Jen Jordan: Yeah. I’m in a similar boat, although I started in seventh grade. It was the first time we really had an elective to study another language and at my high school or my middle school at that time it was French or Spanish. I grew up in Maine, a lot of Canadians, a lot of French Canadian speaking. I took French because I thought it would actually, laughing at myself, be more useful. But it actually turns out I love French and I love continuing to study it.
Jen Jordan: But that said, I took years of French through high school. A lot of what I understand as the stuff that really gets hammered into your head early on. Like when you’re still in those impressionable years and you’re capturing all of it and practicing it day after day, but picking up new stuff is still a real struggle. And then I took German in college and I also minored in Russian language. And Russian I’ve almost completely lost.
Jen Jordan: I decided not to study abroad for a bunch of reasons and I think that is really the point. Where you either really go into the full immersion or just like it was a thing you studied and unless you bring it back in some meaningful way, it’s really difficult to keep in your mind.
Thomas Devlin: So Elin, you did not learn a language in the United States schooling system.
Elin Asklöv: No, I did not.
Thomas Devlin: What was your experience of learning another language? And also where are you originally from?
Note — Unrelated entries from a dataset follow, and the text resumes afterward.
(** The rows of older blocks are deleted, the row of the block stays. *)
Lemma cleanupLoop_rows (d : DB K) fuel wb rh :
  (forall k, db_rfault d cfBlockTxs k = false) ->
  exists ops, cleanupLoop fuel d wb rh = Ok (wb ++ ops)
  /\ Forall (fun op => exists r, 0 < r <= rh /\ op = DeleteCF cfBlockTxs (packUint r)) ops.
Proof.
  intros Hr. revert wb rh. induction fuel as [|f IH]; intros wb rh; cbn [cleanupLoop]; [exists []; by rewrite app_nil_r|].
  destruct (Z.ltb_spec 0 rh); [|exists []; by rewrite app_nil_r]. unfold GetCF. rewrite Hr. cbn [rbind].
  destruct (kv_get (db_cf d cfBlockTxs) (packUint rh)); [|exists []; by rewrite app_nil_r].
  destruct (IH (wb ++ [DeleteCF cfBlockTxs (packUint rh)]) (rh - 1)) as (ops & -> & Hops).
  eexists. rewrite <- app_assoc. split; [done|]. constructor; [exists rh; split; [lia|done]|].
  eapply Forall_impl; [exact Hops|]. intros op (r & ? & ->). exists r. split; [lia|done].
Qed.

Lemma storeAndCleanup_spec (d : DB K) wb block blockTxs :
  (forall k, db_rfault d cfBlockTxs k = false) -> is_u32 (eb_Height block) -> 1 <= u32 KeepBlockAddresses ->
  exists wb', storeAndCleanupBlockTxsEthereumType d wb (eb_header block) blockTxs = Ok wb' /\ extends [cfBlockTxs] wb wb'
  /\ batch_get cfBlockTxs (packUint (eb_Height block)) wb' = Some (Some (foldl packBlockTx [] blockTxs)).
Proof.
  intros Hr Hh Hk. unfold storeAndCleanupBlockTxsEthereumType, cleanupBlockTxs. cbn [eb_header blk_Height].
  set (op := PutCF cfBlockTxs _ _).
  assert (Hop : batch_get cfBlockTxs (packUint (eb_Height block)) (wb ++ [op]) = Some (Some (foldl packBlockTx [] blockTxs))).
  { rewrite batch_get_app. cbn. by rewrite decide_True. }
  destruct (Z.ltb_spec (u32 KeepBlockAddresses) (eb_Height block)).
  - destruct (cleanupLoop_rows d (Z.to_nat (eb_Height block)) (wb ++ [op]) (eb_Height block - u32 KeepBlockAddresses) Hr) as (ops & -> & Hops).
    eexists. split; [done|]. split.
    + rewrite <- app_assoc. apply extends_app. constructor; [left|]. eapply Forall_impl; [exact Hops|].
      intros o (r & _ & ->). left.
    + rewrite batch_get_app, batch_get_other; [done|]. eapply Forall_impl; [exact Hops|]. intros o (r & Hr' & ->). right. cbn.
      intros Heq. apply packUint_inj in Heq; [lia|unfold is_u32 in *; lia|done].
  - eexists. split; [done|]. split; [|done]. apply extends_app. repeat constructor.
Qed.

Lemma storeInternal_extends wb rows : extends [cfInternalData] wb (storeInternalDataEthereumType wb rows).
Proof.
  unfold storeInternalDataEthereumType. revert wb. induction rows as [|t rows IH]; intros wb; [apply extends_refl|]. cbn [foldl].
  destruct (ebt_internalData t); [|apply IH]. eapply extends_trans; [|apply IH]. apply extends_app. repeat constructor.
Qed.

Lemma storeInternal_get wb rows t : NoDup (map ebt_btxID rows) -> t ∈ rows ->
  batch_get cfInternalData (ebt_btxID t) (storeInternalDataEthereumType wb rows) =
  match ebt_internalData t with
  | Some data => Some (Some (packEthInternalData data))
  | None => batch_get cfInternalData (ebt_btxID t) wb
  end.
Proof.
  unfold storeInternalDataEthereumType. intros Hn Ht. revert wb.
  assert (Hother : forall rows wb k, k ∉ map ebt_btxID rows ->
    batch_get cfInternalData k (foldl (fun wb blockTx => match ebt_internalData blockTx with
      | Some data => wb ++ [PutCF cfInternalData (ebt_btxID blockTx) (packEthInternalData data)] | None => wb end) wb rows)
    = batch_get cfInternalData k wb).
  { clear. induction rows as [|r rows IH]; intros wb k Hk; [done|]. cbn [map] in Hk. apply not_elem_of_cons in Hk as [Hk Hks]. cbn [foldl].
    rewrite IH by done. destruct (ebt_internalData r); [|done]. rewrite batch_get_app. cbn. rewrite decide_False; [done|]. intros [_ ?]. congruence. }
  induction rows as [|r rows IH]; intros wb; [by apply not_elem_of_nil in Ht|]. cbn [map] in Hn. apply NoDup_cons in Hn as [Hr Hn].
  cbn [foldl]. apply elem_of_cons in Ht as [->|Ht].
  - rewrite Hother by done. destruct (ebt_internalData r); [|done]. rewrite batch_get_app. cbn. by rewrite decide_True.
  - rewrite IH by done. destruct (ebt_internalData t); [done|]. destruct (ebt_internalData r); [|done].
    rewrite batch_get_app. cbn. rewrite decide_False; [done|]. intros [_ Heq]. apply Hr. rewrite Heq. apply list_elem_of_fmap. by exists t.
Qed.

(** ** A block *)

(** Between blocks: the state stands for the ledger and the maps of the block are gone. *)
Definition rests st (m : gmap bytes AddrContracts) : Prop :=
  agrees st (mkLedger m ∅) /\ es_addressContracts st = ∅.

(** A block that can be connected: its txids and header can be packed, the parser of transfers
    returns, what it adds to an address can be stored and the rows of its contracts can be read. *)
Record connectable (block : EthBlock) (ids : list bytes) st (m : gmap bytes AddrContracts) : Prop := {
  cb_rests : rests st m;
  cb_coherent : coherent st;
  cb_height : is_u32 (eb_Height block);
  cb_keep : 1 <= u32 KeepBlockAddresses;
  cb_info : exists val, packBlockInfo (blockInfo block) = Ok val;
  cb_ids : Forall2 (fun tx id => PackTxid (etx_Txid tx) = Ok id) (eb_Txs block) ids;
  cb_transfers : Forall transfersTotal (eb_Txs block);
  cb_fit : events_fit (mkLedger m ∅) (blockEvents ids (eb_Txs block));
  cb_specific : specific_ok (es_db st) block;
}.

Definition afterBlock (m : gmap bytes AddrContracts) (ids : list bytes) (block : EthBlock) : Ledger :=
  foldl applyEvent (mkLedger m ∅) (blockEvents ids (eb_Txs block)).

Lemma process_agrees block ids st m : connectable block ids st m ->
  exists st1, processAddressesEthereumType (eb_Txs block) (endBlock st) = (Ok (blockRows ids (eb_Txs block)), st1)
  /\ agrees st1 (afterBlock m ids block) /\ frame st st1.
Proof.
  intros [[Hag Hac] Hc Hh Hk Hi Hids Htr Hfit Hsp]. rewrite (processBlock_events _ _ Hids Htr).
  set (st0 := with_hot _ _).
  assert (Hag0 : agrees st0 (mkLedger m ∅)).
  { destruct Hag as (Ha & Hf & Hs). split; [done|]. split; [done|]. intros a Hx. specialize (Hs a Hx).
    unfold stands_for, live in *. cbn. by rewrite lookup_empty; rewrite Hac, lookup_empty in Hs. }
  destruct (runEvents_agrees _ st0 _ Hag0 Hfit) as (st1 & E1 & Hag1).
  exists st1. split; [unfold mbind, EthM_bind; by rewrite E1|]. split; [done|].
  pose proof (runEvents_frames (blockEvents ids (eb_Txs block)) st0) as Hf. rewrite E1 in Hf. exact Hf.
Qed.

Lemma frame_pureLoad st st1 k : frame st st1 -> pureLoad (es_db st1) k = pureLoad (es_db st) k.
Proof.
  intros (_ & _ & F3 & F4 & _). apply pureLoad_same. unfold same_rows, GetCF. by rewrite F4, !F3 by set_solver.
Qed.

Lemma coherent_frame st st1 : frame st st1 -> coherent st -> coherent st1.
Proof.
  intros Hf Hc. pose proof Hf as (F1 & _). unfold coherent in *. rewrite F1. eapply Forall_impl; [exact Hc|].
  intros e (H1 & H2 & H3). split_and!; [done|done|]. intros. rewrite (frame_pureLoad st) by done. auto.
Qed.

Lemma rows_ids block ids : Forall2 (fun tx id => PackTxid (etx_Txid tx) = Ok id) (eb_Txs block) ids ->
  map ebt_btxID (blockRows ids (eb_Txs block)) = ids.
Proof.
  unfold blockRows. induction 1 as [|tx id txs ids' _ _ IH]; [done|]. cbn [zip_with map]. f_equal. exact IH.
Qed.

(** The batch of a block, and the state it is written in. *)
Lemma blockBatch_spec block ids st1 st m : connectable block ids st m -> agrees st1 (afterBlock m ids block) -> frame st st1 ->
  forall wb0, Forall (fun op => op_cf op = cfHeight) wb0 ->
  let rows := blockRows ids (eb_Txs block) in
  let wb1 := storeUnpackedAddressContracts wb0 (es_cache st1) (es_addressContracts st1) in
  exists r c wb3 wb4,
    storeBlockSpecificDataEthereumType (storeInternalDataEthereumType wb1 rows) block st1
      = (Ok wb3, with_registry r (with_aliases c st1))
    /\ storeAndCleanupBlockTxsEthereumType (es_db st1) wb3 (eb_header block) rows = Ok wb4
    /\ coherent (with_registry r st1)
    /\ let wb := storeAddresses wb4 (eb_Height block) (es_addresses st1) in
       (forall a, batch_get cfAddressContracts a wb =
          batch_get cfAddressContracts a (concat (map (fun e => storeUnpackedContracts (es_cache st1) e.1 e.2) (map_to_list (es_addressContracts st1)))))
       /\ (forall a txs, lg_addresses (afterBlock m ids block) !! a = Some txs ->
            batch_get cfAddresses (packAddressKey a (eb_Height block)) wb = Some (Some (packTxIndexes txs)))
       /\ batch_get cfBlockTxs (packUint (eb_Height block)) wb = Some (Some (foldl packBlockTx [] rows))
       /\ (forall t, NoDup ids -> t ∈ rows ->
            batch_get cfInternalData (ebt_btxID t) wb = Some ∘ packEthInternalData <$> ebt_internalData t)
       /\ Forall (fun e => batch_get cfContracts (le_key e) wb = None) (cached_keys r)
       /\ forall k, batch_get cfErcProtocols k wb = None.
Proof.
  intros Hb Hag Hfr wb0 Hw0 rows wb1. pose proof Hag as (Ha & [[Hr Hwf] Hkp] & _).
  assert (X1 : extends [cfAddressContracts] wb0 wb1).
  { apply extends_app, Forall_concat, List.Forall_map, Forall_forall. intros [a u] _. cbn [fst snd]. unfold storeUnpackedContracts.
    repeat case_match; repeat constructor. }
  pose proof (storeInternal_extends wb1 rows) as X2. set (wb2 := storeInternalDataEthereumType wb1 rows) in *.
  assert (X02 : extends [cfAddressContracts; cfInternalData] wb0 wb2).
  { eapply extends_trans; (eapply extends_weaken; [|eassumption]); set_solver. }
  assert (Hc1 : coherent st1) by (eapply coherent_frame; [exact Hfr|apply (cb_coherent _ _ _ _ Hb)]).
  assert (Hs1 : specific_ok (es_db st1) block).
  { pose proof (cb_specific _ _ _ _ Hb) as Hs. unfold specific_ok, readable in *. destruct (eb_CoinSpecificData block); [|done].
    destruct Hs as [? Hs]. split; [done|]. eapply Forall_impl; [exact Hs|]. intros ci [|(k & o & ? & ?)]; [by left|].
    right. exists k, o. by rewrite (frame_pureLoad st). }
  destruct (storeBlockSpecific_spec wb2 block st1 Hc1 Hs1) as (r & c & wb3 & E3 & Hcr & X3 & He).
  { destruct X02 as (ops & -> & Hops). apply Forall_app. split.
    - eapply Forall_impl; [exact Hw0|]. intros op ->. done.
    - eapply Forall_impl; [exact Hops|]. cbn beta. intros op Hop Hcf. rewrite Hcf in Hop. set_solver. }
  destruct (storeAndCleanup_spec (es_db st1) wb3 block rows) as (wb4 & E4 & X4 & B4);
    [intros; apply Hr|apply (cb_height _ _ _ _ Hb)|apply (cb_keep _ _ _ _ Hb)|].
  exists r, c, wb3, wb4. split_and!; [done|done|done|]. intros wb.
  pose proof (extends_storeAddresses wb4 (eb_Height block) (es_addresses st1)) as X5. fold wb in X5.
  assert (Hz : forall cf k, cf <> cfHeight -> batch_get cf k wb0 = None).
  { intros cf k Hcf. apply batch_get_other. eapply Forall_impl; [exact Hw0|]. intros op ->. by left. }
  split_and!.
  - intros a. skip_cf X5. skip_cf X4. skip_cf X3. skip_cf X2. unfold wb1, storeUnpackedAddressContracts.
    rewrite batch_get_app, Hz by done. by case_match.
  - intros a txs Htx. unfold wb. rewrite batch_get_storeAddresses, Ha, Htx. done.
  - skip_cf X5. exact B4.
  - intros t Hn Ht. skip_cf X5. skip_cf X4. skip_cf X3. unfold wb2. rewrite storeInternal_get;
      [|unfold rows; rewrite (rows_ids block ids); [done|exact (cb_ids _ _ _ _ Hb)]|done].
    destruct (ebt_internalData t); [done|]. cbn. skip_cf X1. by apply Hz.
  - eapply Forall_impl; [exact He|]. intros e Hbe. skip_cf X5. skip_cf X4. exact Hbe.
  - intros k. skip_cf X5. skip_cf X4. skip_cf X3. skip_cf X2. skip_cf X1. by apply Hz.
Qed.

Lemma storeCache_columns due st :
  same_columns [cfAddressContracts] (es_db st) (es_db (storeAddrContractsCacheIfDue due st)) /\
  es_registry (storeAddrContractsCacheIfDue due st) = es_registry st /\
  es_addressContracts (storeAddrContractsCacheIfDue due st) = es_addressContracts st.
Proof.
  unfold storeAddrContractsCacheIfDue, storeAddrContractsCache. destruct due; [|done]. case_match; [|done].
  split; [apply snapshot_columns|done].
Qed.

Lemma storeCache_endBlock due st : storeAddrContractsCacheIfDue due (endBlock st) = endBlock (storeAddrContractsCacheIfDue due st).
Proof. unfold storeAddrContractsCacheIfDue, storeAddrContractsCache. destruct due; [|done]. cbn. by case_match. Qed.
Elin Asklöv: Yeah. I’m from Sweden originally and we start at age eight learning English. And then age 12 we add another language, which usually is Spanish, German or French. And most people should choose Spanish these days. And then you can continue with that throughout high school as well. But a lot of people swap that for another extra math or something like that.
Jen Jordan: So is it mandatory to start learning English when you’re that young when you’re eight?
Elin Asklöv: Yeah.
Jen Jordan: Okay, cool.
Elin Asklöv: That’s something everyone does. And I think this is true for most Scandinavian countries. It might be age 10. It’s also true for Germany as far as I understand, Netherlands and probably a bunch of other.
Thomas Devlin: I have all the statistics on which countries require, which we’ll get to shortly.
Elin Asklöv: Great. Yeah.
Jen Jordan: That’s interesting even just from the very top level, because a lot of times it’s an elective. You don’t have to study another language in high school. And even if you go to a Liberal Arts College, language is an elective. Sometimes it’s mandatory, but it’s a soft mandatory. You could take music as your language in some cases. You can really skate by without ever taking another language here in the U.S..
Elin Asklöv: Yeah.
Jen Jordan: So you learn English, is it mandatory when you’re in grade school?
Elin Asklöv: Yeah.
Jen Jordan: And then another language later on?
Elin Asklöv: Yeah.
Jen Jordan: Cool.
Thomas Devlin: When did you feel like you had a solid grasp of English and could use it? Was it like you had to go to someplace that speak English or were you prepared?
Elin Asklöv: Yeah, it’s a good question. I think when I was maybe a teenager and would go to an English speaking country, I felt that I could speak. But I think a lot of that is also tied to English being all around us in Scandinavia. Yeah.
Jen Jordan: You’ve mentioned watching American TV shows and a lot of the pop culture gets imported there.
Elin Asklöv: Yeah. Exactly.
Jen Jordan: Or are you absorbing so much media? It’s not just a classroom thing, it’s you’re absorbing English all over the place?
Elin Asklöv: Yeah, exactly. So it’s hard to say which part is which. Is it a really good education or is it the fact that we don’t dub movies for instance, and it’s just a lot of English everywhere.
Jen Jordan: Interesting.
Thomas Devlin: Interesting. First of all, I feel it’s important to point out that the statistics do support and English countries that tend to speak English as their major language do not speak other languages as well. As I mentioned at the top of the United States, only 22% of people are bilingual and 98.6% of the population to speak English as one of those languages. So it’s not that there are some small communities making up any amount of that. And I was actually surprised that the United Kingdom, they’re ahead of us with 39% bilingual but not that far. Especially because in European countries on average, 54% speak a second language. So over half.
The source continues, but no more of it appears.